Scan the records for "Sections" and copy each line that contains it.

*** Dataset records

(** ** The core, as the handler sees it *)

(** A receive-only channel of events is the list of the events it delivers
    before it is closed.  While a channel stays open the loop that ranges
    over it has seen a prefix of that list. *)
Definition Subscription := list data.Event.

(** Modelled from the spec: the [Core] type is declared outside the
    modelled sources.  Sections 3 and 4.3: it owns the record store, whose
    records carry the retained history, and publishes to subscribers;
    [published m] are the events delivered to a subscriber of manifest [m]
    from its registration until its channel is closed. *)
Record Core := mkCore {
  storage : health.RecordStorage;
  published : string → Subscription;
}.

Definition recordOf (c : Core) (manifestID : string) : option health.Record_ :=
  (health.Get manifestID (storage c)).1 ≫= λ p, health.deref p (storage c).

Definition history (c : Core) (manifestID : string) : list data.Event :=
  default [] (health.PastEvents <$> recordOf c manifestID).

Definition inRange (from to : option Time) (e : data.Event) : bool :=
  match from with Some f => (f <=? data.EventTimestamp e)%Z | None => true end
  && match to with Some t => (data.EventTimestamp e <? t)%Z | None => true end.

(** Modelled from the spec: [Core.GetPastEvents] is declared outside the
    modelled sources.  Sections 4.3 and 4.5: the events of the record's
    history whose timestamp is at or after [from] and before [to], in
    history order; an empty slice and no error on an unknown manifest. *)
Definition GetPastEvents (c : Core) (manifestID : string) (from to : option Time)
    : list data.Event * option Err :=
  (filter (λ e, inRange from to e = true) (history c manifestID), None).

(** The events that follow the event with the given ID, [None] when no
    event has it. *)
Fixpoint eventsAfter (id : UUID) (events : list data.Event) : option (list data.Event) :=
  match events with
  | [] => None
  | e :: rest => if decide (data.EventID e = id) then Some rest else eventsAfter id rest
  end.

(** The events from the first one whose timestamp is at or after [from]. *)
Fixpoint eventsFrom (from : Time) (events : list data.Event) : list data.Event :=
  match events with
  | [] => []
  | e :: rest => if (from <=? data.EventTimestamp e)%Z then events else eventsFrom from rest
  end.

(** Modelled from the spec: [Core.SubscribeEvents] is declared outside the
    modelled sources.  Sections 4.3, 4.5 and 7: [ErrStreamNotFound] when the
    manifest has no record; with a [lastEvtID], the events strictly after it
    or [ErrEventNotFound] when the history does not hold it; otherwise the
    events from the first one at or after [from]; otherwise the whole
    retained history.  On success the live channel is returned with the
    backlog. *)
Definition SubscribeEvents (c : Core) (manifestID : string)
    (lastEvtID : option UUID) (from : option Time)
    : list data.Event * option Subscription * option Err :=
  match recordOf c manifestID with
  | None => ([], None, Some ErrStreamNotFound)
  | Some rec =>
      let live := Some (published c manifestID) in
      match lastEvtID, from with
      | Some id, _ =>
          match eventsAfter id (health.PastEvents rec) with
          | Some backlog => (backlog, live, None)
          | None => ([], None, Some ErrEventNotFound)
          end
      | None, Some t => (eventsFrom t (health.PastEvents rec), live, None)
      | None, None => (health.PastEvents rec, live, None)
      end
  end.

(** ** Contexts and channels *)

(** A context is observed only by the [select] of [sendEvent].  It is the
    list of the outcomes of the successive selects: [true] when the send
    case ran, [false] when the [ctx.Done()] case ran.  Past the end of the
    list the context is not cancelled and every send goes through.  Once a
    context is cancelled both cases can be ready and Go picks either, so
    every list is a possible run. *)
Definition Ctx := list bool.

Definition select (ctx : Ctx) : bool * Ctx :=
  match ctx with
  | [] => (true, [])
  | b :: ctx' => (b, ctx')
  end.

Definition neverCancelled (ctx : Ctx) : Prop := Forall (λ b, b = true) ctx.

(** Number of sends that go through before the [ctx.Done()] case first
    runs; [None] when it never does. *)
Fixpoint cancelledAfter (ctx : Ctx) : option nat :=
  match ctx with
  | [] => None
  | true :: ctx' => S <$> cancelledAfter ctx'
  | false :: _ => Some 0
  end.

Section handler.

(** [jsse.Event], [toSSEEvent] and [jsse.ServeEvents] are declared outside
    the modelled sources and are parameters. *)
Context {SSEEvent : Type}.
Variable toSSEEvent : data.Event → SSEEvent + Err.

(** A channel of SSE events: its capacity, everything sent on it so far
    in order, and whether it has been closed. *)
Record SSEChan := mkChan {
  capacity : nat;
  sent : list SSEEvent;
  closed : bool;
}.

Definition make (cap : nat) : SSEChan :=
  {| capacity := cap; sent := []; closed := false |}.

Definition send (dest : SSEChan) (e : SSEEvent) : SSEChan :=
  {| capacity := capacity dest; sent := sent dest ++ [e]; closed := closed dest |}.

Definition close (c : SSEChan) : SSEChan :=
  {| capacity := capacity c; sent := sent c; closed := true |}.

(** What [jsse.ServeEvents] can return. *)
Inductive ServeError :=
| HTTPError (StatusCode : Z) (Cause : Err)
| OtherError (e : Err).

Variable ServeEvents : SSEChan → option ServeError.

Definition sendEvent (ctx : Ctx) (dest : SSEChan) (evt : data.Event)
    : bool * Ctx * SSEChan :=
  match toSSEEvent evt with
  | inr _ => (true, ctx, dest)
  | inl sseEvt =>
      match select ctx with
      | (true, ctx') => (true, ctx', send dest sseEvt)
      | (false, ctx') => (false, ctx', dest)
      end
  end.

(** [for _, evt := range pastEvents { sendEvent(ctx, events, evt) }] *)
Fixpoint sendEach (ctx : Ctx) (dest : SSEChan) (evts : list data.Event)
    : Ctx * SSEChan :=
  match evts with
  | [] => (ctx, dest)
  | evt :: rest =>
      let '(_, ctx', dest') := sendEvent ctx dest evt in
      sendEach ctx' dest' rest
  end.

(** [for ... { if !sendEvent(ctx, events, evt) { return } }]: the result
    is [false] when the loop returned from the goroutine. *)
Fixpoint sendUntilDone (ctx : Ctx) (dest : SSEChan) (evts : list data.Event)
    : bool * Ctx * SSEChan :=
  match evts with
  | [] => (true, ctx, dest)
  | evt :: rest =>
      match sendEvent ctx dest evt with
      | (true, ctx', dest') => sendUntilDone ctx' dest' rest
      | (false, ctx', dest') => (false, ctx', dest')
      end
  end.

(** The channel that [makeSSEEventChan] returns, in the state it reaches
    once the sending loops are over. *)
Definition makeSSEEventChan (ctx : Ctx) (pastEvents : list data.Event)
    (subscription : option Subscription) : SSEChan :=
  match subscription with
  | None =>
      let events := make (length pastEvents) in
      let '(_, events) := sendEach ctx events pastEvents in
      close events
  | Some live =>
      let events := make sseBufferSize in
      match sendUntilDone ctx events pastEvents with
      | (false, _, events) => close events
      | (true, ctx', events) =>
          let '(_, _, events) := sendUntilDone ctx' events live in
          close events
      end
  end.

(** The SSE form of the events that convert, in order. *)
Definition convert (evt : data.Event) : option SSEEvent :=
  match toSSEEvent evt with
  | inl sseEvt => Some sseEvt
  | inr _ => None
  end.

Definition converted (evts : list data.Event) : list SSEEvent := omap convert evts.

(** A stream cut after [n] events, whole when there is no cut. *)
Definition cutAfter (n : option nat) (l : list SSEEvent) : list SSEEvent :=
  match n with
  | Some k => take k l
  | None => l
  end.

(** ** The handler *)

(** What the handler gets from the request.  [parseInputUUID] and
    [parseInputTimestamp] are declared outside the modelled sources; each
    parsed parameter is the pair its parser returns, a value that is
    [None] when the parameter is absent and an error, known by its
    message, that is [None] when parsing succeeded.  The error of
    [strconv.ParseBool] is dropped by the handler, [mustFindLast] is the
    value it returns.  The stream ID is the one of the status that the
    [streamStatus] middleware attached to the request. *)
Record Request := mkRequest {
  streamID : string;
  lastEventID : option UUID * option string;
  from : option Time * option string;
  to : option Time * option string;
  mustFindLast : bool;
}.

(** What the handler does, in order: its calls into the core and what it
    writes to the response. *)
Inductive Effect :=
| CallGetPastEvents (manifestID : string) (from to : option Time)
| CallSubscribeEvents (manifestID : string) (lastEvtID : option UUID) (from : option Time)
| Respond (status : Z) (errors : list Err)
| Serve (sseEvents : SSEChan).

******

[Your response]
    modelled sources.  Sections 3 and 4.3: it owns the record store, whose
    modelled sources.  Sections 4.3 and 4.5: the events of the record's
    modelled sources.  Sections 4.3, 4.5 and 7: [ErrStreamNotFound] when the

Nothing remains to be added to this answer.